A data visualization and public health analysis project examining the re-emergence of measles in the United States and how outbreak risk relates to vaccination coverage, exemption rates, and accumulated pockets of under-vaccination.
This repository is adapted from my final project for CMSE 402: Data Visualization Principles and Techniques at Michigan State University.
Measles is often discussed as if it simply "came back," but that framing hides an important question: where and under what conditions does outbreak risk increase?

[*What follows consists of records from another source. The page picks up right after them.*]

(* ===== verification/K8s.v ===== *)
(** * The Kubernetes API as virtink sees it

    The types of k8s.io/api and k8s.io/apimachinery are not part of the
    repository.  Where virtink only passes a value through (probes, tolerations,
    node affinities) its type is a parameter; [resource.Quantity] is a parameter
    with the operations virtink calls and, in [QuantityLaws], the documented
    facts its correctness rests on.  Where virtink reads or writes fields the
    struct is a record of those fields. *)

From stdpp Require Import base gmap strings list sets fin_maps.
From Stdlib Require Import ZArith Lia.
From S2P Require Import Prelude GoStd.
Open Scope Z_scope.

(** ** Object metadata *)

(** [metav1.Time]: seconds since the zero time. *)
Abbreviation Time := Z (only parsing).

(** [metav1.Time.IsZero] on a pointer. *)
Definition Time_IsZero (t : option Z) : bool :=
  match t with Some z => z =? 0 | None => true end.

Record OwnerReference := mkOwnerReference {
  or_APIVersion : string;
  or_Kind : string;
  or_Name : string;
  or_UID : string;
  or_Controller : option bool;
  or_BlockOwnerDeletion : option bool
}.

Record ObjectMeta := mkObjectMeta {
  om_Name : string;
  om_GenerateName : string;
  om_Namespace : string;
  om_UID : string;
  om_ResourceVersion : string;
  om_Generation : Z;
  om_CreationTimestamp : Z;
  om_DeletionTimestamp : option Z;
  om_Labels : option (gmap string string);
  om_Annotations : option (gmap string string);
  om_OwnerReferences : list OwnerReference;
  om_Finalizers : list string
}.

Definition emptyMeta : ObjectMeta :=
  mkObjectMeta "" "" "" "" "" 0 0 None None None [] [].

(** [metav1.Condition]. *)
Record Condition := mkCondition {
  c_Type : string;
  c_Status : string;
  c_ObservedGeneration : Z;
  c_LastTransitionTime : Z;
  c_Reason : string;
  c_Message : string
}.

Definition ConditionTrue : string := "True".
Definition ConditionFalse : string := "False".

(** [types.NamespacedName]. *)
Record NamespacedName := mkNN { nn_Namespace : string; nn_Name : string }.

(** [NamespacedName.String], and the key [client.ObjectKeyFromObject(o).String()]. *)
Definition NN_String (n : NamespacedName) : string := (nn_Namespace n +:+ "/" +:+ nn_Name n)%string.
Definition ObjectKey (m : ObjectMeta) : NamespacedName := mkNN (om_Namespace m) (om_Name m).

#[export] Instance OwnerReference_eq_dec : EqDecision OwnerReference.
Proof. solve_decision. Defined.
#[export] Instance ObjectMeta_eq_dec : EqDecision ObjectMeta.
Proof. solve_decision. Defined.
#[export] Instance Condition_eq_dec : EqDecision Condition.
Proof. solve_decision. Defined.
#[export] Instance NamespacedName_eq_dec : EqDecision NamespacedName.
Proof. solve_decision. Defined.

Definition set_DeletionTimestamp (t : option Z) (m : ObjectMeta) : ObjectMeta :=
  let '(mkObjectMeta n g ns u rv gen ct _ l a o f) := m in mkObjectMeta n g ns u rv gen ct t l a o f.
Definition set_Labels (l : option (gmap string string)) (m : ObjectMeta) : ObjectMeta :=
  let '(mkObjectMeta n g ns u rv gen ct dt _ a o f) := m in mkObjectMeta n g ns u rv gen ct dt l a o f.
Definition set_Annotations (a : option (gmap string string)) (m : ObjectMeta) : ObjectMeta :=
  let '(mkObjectMeta n g ns u rv gen ct dt l _ o f) := m in mkObjectMeta n g ns u rv gen ct dt l a o f.
Definition set_Finalizers (f : list string) (m : ObjectMeta) : ObjectMeta :=
  let '(mkObjectMeta n g ns u rv gen ct dt l a o _) := m in mkObjectMeta n g ns u rv gen ct dt l a o f.
Definition set_NameNamespace (n ns : string) (m : ObjectMeta) : ObjectMeta :=
  let '(mkObjectMeta _ g _ u rv gen ct dt l a o f) := m in mkObjectMeta n g ns u rv gen ct dt l a o f.
Definition set_OwnerReferences (o : list OwnerReference) (m : ObjectMeta) : ObjectMeta :=
  let '(mkObjectMeta n g ns u rv gen ct dt l a _ f) := m in mkObjectMeta n g ns u rv gen ct dt l a o f.

(** ** Parameters: types of the Kubernetes libraries *)

Class K8s := {
  Quantity : Type;
  Quantity_eq_dec :: EqDecision Quantity;
  (** the zero value [resource.Quantity{}] *)
  q_zero : Quantity;
  (** [resource.ParseQuantity]; [resource.MustParse] panics on [None] *)
  ParseQuantity : string → option Quantity;
  (** [resource.NewQuantity(v, resource.DecimalSI)] *)
  NewQuantity : Z → Quantity;
  q_IsZero : Quantity → bool;
  q_Value : Quantity → Z;
  q_Cmp : Quantity → Quantity → comparison;
  q_Add : Quantity → Quantity → Quantity;
  q_String : Quantity → string;
  Probe : Type;
  Probe_eq_dec :: EqDecision Probe;
  Toleration : Type;
  Toleration_eq_dec :: EqDecision Toleration;
  NodeAffinity : Type;
  NodeAffinity_eq_dec :: EqDecision NodeAffinity;
  PodAffinity : Type;
  PodAffinity_eq_dec :: EqDecision PodAffinity;
  (** a [corev1.PodAffinityTerm] a user wrote *)
  AffinityTerm : Type;
  AffinityTerm_eq_dec :: EqDecision AffinityTerm;
  (** the fields of a user's [corev1.Container] virtink does not touch *)
  ContainerRest : Type;
  ContainerRest_eq_dec :: EqDecision ContainerRest;
  (** the sources of a user's [corev1.Volume] virtink does not name *)
  OtherVolumeSource : Type;
  OtherVolumeSource_eq_dec :: EqDecision OtherVolumeSource;
  (** a [metav1.LabelSelector] and [metav1.LabelSelectorAsSelector] *)
  LabelSelector : Type;
  LabelSelector_eq_dec :: EqDecision LabelSelector;
  LabelSelectorAsSelector : option LabelSelector → result (gmap string string → bool);
  (** [labels.Set(ls).AsSelectorPreValidated().Matches(set)] *)
  SetMatches : gmap string string → gmap string string → bool;
  (** [metav1.GetControllerOf] *)
  GetControllerOf : ObjectMeta → option OwnerReference;
  (** [controllerutil.SetControllerReference(owner, controlled, scheme)]; the owner's
      group version and kind come from the scheme *)
  SetControllerReference : string → string → ObjectMeta → ObjectMeta → result ObjectMeta;
  (** [meta.SetStatusCondition] at a given time, [meta.FindStatusCondition] *)
  SetStatusCondition : Z → list Condition → Condition → list Condition;
  FindStatusCondition : list Condition → string → option Condition;
  (** [controllerutil.ContainsFinalizer], [AddFinalizer], [RemoveFinalizer] *)
  ContainsFinalizer : ObjectMeta → string → bool;
  AddFinalizer : ObjectMeta → string → ObjectMeta;
  RemoveFinalizer : ObjectMeta → string → ObjectMeta
}.

(** [metav1.IsControlledBy]. *)
Definition IsControlledBy `{K8s} (obj owner : ObjectMeta) : bool :=
  match GetControllerOf obj with
  | Some ref => bool_decide (or_UID ref = om_UID owner)
  | None => false
  end.

(** [meta.IsStatusConditionTrue]. *)
Definition IsStatusConditionTrue `{K8s} (cs : list Condition) (ty : string) : bool :=
  match FindStatusCondition cs ty with
  | Some c => bool_decide (c_Status c = ConditionTrue)
  | None => false
  end.

Definition q_Equal `{K8s} (a b : Quantity) : bool := bool_decide (q_Cmp a b = Eq).

(** [resource.MustParse]. *)
Definition MustParse `{K8s} (s : string) : outcome Quantity :=
  match ParseQuantity s with
  | Some q => Returned q
  | None => Panicked "cannot parse quantity"
  end.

This project uses public health and demographic data to study how measles incidence has changed over time in the United States, how those trends compare with Europe and the world, and how state-level outbreak patterns relate to vaccination exemptions and coverage gaps. Rather than relying on one prebuilt master dataset, I assembled and aligned multiple public data sources in Python, including U.S. national case counts, WHO regional counts, state-level case data, MMR vaccination coverage, kindergarten exemption rates, births data, and population estimates.
The project was built as both a technical analysis and a visualization-driven argument. Its central claim is that weaker vaccination requirements are associated with higher outbreak risk, and that this relationship becomes clearer when the data is structured to emphasize interpretable risk rather than raw counts alone.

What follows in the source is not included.